◆ Task description:
From the data below, retype exactly the lines starting with the one that contains "Proof. revert acc." and ending with the one that contains "apply mask_all_false.", both included.

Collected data
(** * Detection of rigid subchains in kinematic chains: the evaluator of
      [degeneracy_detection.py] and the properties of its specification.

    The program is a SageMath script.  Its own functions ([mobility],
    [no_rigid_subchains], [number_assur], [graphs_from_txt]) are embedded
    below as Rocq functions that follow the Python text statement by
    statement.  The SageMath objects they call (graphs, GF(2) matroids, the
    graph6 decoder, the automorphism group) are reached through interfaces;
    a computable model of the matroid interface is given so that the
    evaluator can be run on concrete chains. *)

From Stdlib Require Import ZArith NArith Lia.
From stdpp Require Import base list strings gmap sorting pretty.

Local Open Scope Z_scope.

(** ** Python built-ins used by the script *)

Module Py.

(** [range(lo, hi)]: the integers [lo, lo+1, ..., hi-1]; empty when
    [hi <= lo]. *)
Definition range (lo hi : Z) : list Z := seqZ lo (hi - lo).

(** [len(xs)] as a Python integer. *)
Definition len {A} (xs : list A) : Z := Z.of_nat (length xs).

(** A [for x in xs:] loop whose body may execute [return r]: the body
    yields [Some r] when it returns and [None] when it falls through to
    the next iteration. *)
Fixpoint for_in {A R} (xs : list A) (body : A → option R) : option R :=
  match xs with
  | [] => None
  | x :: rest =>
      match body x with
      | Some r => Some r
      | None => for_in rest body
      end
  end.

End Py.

* * *

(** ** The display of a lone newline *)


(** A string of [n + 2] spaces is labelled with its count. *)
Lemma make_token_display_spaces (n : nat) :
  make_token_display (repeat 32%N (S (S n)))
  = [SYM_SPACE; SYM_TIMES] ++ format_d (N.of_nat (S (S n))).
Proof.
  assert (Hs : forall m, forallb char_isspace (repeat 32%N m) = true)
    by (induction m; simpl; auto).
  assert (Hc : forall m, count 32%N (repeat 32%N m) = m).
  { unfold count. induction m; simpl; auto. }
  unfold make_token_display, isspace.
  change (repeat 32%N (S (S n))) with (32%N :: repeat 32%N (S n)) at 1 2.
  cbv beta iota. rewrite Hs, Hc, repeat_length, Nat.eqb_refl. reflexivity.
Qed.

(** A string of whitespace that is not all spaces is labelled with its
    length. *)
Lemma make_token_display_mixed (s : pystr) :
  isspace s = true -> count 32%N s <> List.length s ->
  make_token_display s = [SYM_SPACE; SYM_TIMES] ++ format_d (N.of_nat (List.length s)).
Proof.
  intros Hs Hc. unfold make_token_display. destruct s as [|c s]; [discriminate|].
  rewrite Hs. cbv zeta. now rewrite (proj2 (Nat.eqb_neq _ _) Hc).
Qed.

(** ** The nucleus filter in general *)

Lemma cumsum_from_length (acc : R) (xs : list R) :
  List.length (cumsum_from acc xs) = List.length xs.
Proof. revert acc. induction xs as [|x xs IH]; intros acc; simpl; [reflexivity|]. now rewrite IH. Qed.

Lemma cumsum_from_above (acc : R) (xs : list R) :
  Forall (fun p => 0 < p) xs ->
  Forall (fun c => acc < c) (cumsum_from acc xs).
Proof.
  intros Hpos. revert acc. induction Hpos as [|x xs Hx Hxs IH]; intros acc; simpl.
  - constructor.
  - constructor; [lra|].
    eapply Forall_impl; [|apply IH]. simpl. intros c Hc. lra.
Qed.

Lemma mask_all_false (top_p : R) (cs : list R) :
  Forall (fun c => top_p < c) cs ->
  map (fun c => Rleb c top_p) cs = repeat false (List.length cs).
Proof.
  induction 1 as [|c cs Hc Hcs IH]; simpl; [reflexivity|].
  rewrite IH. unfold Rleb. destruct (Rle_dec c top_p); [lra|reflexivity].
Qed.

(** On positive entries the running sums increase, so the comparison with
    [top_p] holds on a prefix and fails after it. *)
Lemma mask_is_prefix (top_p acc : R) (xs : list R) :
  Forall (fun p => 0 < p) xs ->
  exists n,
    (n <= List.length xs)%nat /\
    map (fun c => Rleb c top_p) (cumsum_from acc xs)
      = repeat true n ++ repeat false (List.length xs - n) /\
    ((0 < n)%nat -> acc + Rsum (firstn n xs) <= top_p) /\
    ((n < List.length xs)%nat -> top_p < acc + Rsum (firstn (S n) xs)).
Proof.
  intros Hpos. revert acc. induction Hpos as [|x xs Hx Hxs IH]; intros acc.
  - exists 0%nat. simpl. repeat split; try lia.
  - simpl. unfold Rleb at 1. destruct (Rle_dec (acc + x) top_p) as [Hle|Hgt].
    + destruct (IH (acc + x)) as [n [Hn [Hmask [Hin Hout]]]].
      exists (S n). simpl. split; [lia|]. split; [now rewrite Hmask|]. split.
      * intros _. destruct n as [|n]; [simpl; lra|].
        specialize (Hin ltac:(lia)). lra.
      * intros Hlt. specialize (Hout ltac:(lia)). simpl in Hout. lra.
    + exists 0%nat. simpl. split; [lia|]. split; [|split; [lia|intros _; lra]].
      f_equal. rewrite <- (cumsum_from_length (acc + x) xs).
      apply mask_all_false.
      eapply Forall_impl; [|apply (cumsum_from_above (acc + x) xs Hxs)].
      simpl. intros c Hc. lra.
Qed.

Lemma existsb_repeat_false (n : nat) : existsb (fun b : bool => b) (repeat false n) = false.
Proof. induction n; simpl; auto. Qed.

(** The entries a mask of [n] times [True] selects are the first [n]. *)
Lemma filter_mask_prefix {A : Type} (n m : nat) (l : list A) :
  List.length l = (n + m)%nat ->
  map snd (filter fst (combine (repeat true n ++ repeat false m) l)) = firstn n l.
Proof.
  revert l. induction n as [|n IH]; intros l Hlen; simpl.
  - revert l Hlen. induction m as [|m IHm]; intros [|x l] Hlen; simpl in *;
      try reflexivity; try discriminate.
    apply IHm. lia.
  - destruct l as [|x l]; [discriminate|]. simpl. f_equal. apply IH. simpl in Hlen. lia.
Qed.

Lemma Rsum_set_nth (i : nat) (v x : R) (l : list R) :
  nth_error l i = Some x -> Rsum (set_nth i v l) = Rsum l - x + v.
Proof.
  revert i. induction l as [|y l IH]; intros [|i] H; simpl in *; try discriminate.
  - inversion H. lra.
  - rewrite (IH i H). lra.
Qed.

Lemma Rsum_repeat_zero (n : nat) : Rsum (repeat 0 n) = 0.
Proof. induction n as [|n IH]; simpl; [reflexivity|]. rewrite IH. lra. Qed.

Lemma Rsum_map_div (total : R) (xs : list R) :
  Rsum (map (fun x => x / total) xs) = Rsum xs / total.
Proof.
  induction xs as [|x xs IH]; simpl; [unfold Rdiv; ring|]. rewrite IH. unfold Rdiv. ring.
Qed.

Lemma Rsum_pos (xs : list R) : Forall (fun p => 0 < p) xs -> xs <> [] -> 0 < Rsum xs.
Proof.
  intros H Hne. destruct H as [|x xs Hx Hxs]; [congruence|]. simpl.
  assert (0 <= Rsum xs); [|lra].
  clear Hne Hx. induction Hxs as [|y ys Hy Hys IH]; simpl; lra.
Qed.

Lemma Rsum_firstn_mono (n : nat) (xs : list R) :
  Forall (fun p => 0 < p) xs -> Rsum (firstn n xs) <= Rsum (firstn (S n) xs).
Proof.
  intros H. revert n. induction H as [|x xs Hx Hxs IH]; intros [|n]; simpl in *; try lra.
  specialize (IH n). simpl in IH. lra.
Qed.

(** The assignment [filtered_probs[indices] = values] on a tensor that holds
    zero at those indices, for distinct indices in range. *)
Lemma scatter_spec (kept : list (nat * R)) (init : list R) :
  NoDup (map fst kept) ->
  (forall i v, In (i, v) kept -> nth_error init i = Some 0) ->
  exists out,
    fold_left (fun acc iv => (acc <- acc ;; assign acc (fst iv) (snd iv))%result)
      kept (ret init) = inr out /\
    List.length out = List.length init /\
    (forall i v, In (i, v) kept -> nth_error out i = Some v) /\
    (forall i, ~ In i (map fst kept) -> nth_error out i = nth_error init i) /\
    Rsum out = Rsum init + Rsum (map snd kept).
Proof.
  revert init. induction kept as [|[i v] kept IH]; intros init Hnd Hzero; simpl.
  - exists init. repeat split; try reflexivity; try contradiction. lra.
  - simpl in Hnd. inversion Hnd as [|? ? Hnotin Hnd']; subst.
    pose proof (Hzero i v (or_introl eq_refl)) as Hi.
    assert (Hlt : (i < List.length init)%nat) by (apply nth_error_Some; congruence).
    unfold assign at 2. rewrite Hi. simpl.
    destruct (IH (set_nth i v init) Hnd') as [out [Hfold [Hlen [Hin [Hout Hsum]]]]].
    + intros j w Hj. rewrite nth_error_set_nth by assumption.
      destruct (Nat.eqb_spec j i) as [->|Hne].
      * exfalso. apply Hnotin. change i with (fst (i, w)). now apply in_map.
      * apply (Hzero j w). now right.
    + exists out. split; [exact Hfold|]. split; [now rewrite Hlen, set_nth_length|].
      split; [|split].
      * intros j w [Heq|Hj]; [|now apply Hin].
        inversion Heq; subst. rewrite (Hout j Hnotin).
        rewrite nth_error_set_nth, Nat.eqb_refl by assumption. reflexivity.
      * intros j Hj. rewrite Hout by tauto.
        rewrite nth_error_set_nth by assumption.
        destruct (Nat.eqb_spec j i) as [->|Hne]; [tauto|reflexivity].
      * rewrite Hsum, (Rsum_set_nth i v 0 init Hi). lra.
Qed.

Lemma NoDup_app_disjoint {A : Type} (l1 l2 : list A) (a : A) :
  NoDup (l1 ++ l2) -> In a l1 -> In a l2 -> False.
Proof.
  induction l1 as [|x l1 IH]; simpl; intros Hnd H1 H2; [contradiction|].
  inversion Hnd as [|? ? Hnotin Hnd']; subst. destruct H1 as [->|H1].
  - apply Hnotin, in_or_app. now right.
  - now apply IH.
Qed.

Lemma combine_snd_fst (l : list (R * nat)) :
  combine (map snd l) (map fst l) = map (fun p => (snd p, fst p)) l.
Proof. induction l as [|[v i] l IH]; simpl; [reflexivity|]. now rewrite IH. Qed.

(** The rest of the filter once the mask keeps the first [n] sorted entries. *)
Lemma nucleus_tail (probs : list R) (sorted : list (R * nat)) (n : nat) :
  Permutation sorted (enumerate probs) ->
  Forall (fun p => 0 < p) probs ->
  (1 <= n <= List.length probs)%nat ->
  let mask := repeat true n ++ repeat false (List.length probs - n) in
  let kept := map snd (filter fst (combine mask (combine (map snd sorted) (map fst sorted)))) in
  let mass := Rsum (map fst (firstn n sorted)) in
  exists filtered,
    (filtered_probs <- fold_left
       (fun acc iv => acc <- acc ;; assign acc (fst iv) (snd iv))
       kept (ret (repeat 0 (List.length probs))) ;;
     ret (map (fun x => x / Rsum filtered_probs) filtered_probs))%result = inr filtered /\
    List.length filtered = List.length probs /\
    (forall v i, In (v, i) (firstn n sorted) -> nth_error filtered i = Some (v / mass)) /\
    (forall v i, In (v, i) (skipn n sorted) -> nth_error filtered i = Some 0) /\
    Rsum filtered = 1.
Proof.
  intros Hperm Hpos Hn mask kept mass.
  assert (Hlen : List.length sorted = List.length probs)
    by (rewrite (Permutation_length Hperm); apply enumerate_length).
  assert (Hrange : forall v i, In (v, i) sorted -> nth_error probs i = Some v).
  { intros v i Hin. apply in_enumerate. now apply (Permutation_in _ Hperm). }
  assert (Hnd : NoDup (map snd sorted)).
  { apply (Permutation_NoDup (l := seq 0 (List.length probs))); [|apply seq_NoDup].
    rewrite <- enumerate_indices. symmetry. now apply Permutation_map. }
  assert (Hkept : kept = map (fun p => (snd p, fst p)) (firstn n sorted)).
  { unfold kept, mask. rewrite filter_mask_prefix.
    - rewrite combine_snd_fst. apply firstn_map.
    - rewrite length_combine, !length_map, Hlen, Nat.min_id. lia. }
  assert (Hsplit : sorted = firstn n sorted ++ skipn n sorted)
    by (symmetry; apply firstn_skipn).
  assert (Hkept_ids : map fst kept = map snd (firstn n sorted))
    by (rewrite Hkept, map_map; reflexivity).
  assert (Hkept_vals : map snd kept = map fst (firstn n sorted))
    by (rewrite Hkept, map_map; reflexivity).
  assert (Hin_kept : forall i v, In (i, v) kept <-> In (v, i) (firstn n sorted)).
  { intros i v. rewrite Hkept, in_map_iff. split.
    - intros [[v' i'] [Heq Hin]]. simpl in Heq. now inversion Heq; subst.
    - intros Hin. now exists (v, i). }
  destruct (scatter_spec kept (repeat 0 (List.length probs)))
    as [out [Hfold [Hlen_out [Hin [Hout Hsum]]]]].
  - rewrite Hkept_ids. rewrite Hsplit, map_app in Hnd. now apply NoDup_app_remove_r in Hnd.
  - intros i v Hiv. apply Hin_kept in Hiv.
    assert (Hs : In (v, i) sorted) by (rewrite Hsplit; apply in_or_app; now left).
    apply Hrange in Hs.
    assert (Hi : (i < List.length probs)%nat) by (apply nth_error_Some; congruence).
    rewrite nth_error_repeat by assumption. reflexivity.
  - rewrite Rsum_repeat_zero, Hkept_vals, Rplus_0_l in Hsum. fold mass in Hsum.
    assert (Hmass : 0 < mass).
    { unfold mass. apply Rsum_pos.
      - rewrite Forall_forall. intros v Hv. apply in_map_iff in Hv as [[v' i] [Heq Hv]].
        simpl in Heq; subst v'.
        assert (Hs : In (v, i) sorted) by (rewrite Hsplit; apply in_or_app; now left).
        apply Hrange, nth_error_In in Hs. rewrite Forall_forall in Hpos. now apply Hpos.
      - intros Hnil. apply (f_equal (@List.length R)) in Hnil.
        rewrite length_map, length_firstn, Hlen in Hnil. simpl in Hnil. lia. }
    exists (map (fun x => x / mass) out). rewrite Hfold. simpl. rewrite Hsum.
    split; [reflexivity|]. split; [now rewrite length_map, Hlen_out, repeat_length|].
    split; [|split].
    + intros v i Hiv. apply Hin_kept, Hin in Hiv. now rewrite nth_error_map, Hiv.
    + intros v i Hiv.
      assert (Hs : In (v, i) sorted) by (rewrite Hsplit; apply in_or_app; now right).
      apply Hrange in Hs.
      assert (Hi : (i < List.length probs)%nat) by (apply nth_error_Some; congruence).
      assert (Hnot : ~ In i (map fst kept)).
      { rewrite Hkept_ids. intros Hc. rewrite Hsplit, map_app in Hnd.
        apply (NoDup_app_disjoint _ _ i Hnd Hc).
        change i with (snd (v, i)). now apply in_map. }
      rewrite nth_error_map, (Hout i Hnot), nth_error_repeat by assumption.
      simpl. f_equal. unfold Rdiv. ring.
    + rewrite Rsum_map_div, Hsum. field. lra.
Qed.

◆ Written solution:
Proof. revert acc. induction xs as [|x xs IH]; intros acc; simpl; [reflexivity|]. now rewrite IH. Qed.

Lemma cumsum_from_above (acc : R) (xs : list R) :
  Forall (fun p => 0 < p) xs ->
  Forall (fun c => acc < c) (cumsum_from acc xs).
Proof.
  intros Hpos. revert acc. induction Hpos as [|x xs Hx Hxs IH]; intros acc; simpl.
  - constructor.
  - constructor; [lra|].
    eapply Forall_impl; [|apply IH]. simpl. intros c Hc. lra.
Qed.

Lemma mask_all_false (top_p : R) (cs : list R) :
  Forall (fun c => top_p < c) cs ->
  map (fun c => Rleb c top_p) cs = repeat false (List.length cs).
Proof.
  induction 1 as [|c cs Hc Hcs IH]; simpl; [reflexivity|].
  rewrite IH. unfold Rleb. destruct (Rle_dec c top_p); [lra|reflexivity].
Qed.

(** On positive entries the running sums increase, so the comparison with
    [top_p] holds on a prefix and fails after it. *)
Lemma mask_is_prefix (top_p acc : R) (xs : list R) :
  Forall (fun p => 0 < p) xs ->
  exists n,
    (n <= List.length xs)%nat /\
    map (fun c => Rleb c top_p) (cumsum_from acc xs)
      = repeat true n ++ repeat false (List.length xs - n) /\
    ((0 < n)%nat -> acc + Rsum (firstn n xs) <= top_p) /\
    ((n < List.length xs)%nat -> top_p < acc + Rsum (firstn (S n) xs)).
Proof.
  intros Hpos. revert acc. induction Hpos as [|x xs Hx Hxs IH]; intros acc.
  - exists 0%nat. simpl. repeat split; try lia.
  - simpl. unfold Rleb at 1. destruct (Rle_dec (acc + x) top_p) as [Hle|Hgt].
    + destruct (IH (acc + x)) as [n [Hn [Hmask [Hin Hout]]]].
      exists (S n). simpl. split; [lia|]. split; [now rewrite Hmask|]. split.
      * intros _. destruct n as [|n]; [simpl; lra|].
        specialize (Hin ltac:(lia)). lra.
      * intros Hlt. specialize (Hout ltac:(lia)). simpl in Hout. lra.
    + exists 0%nat. simpl. split; [lia|]. split; [|split; [lia|intros _; lra]].
      f_equal. rewrite <- (cumsum_from_length (acc + x) xs).
      apply mask_all_false.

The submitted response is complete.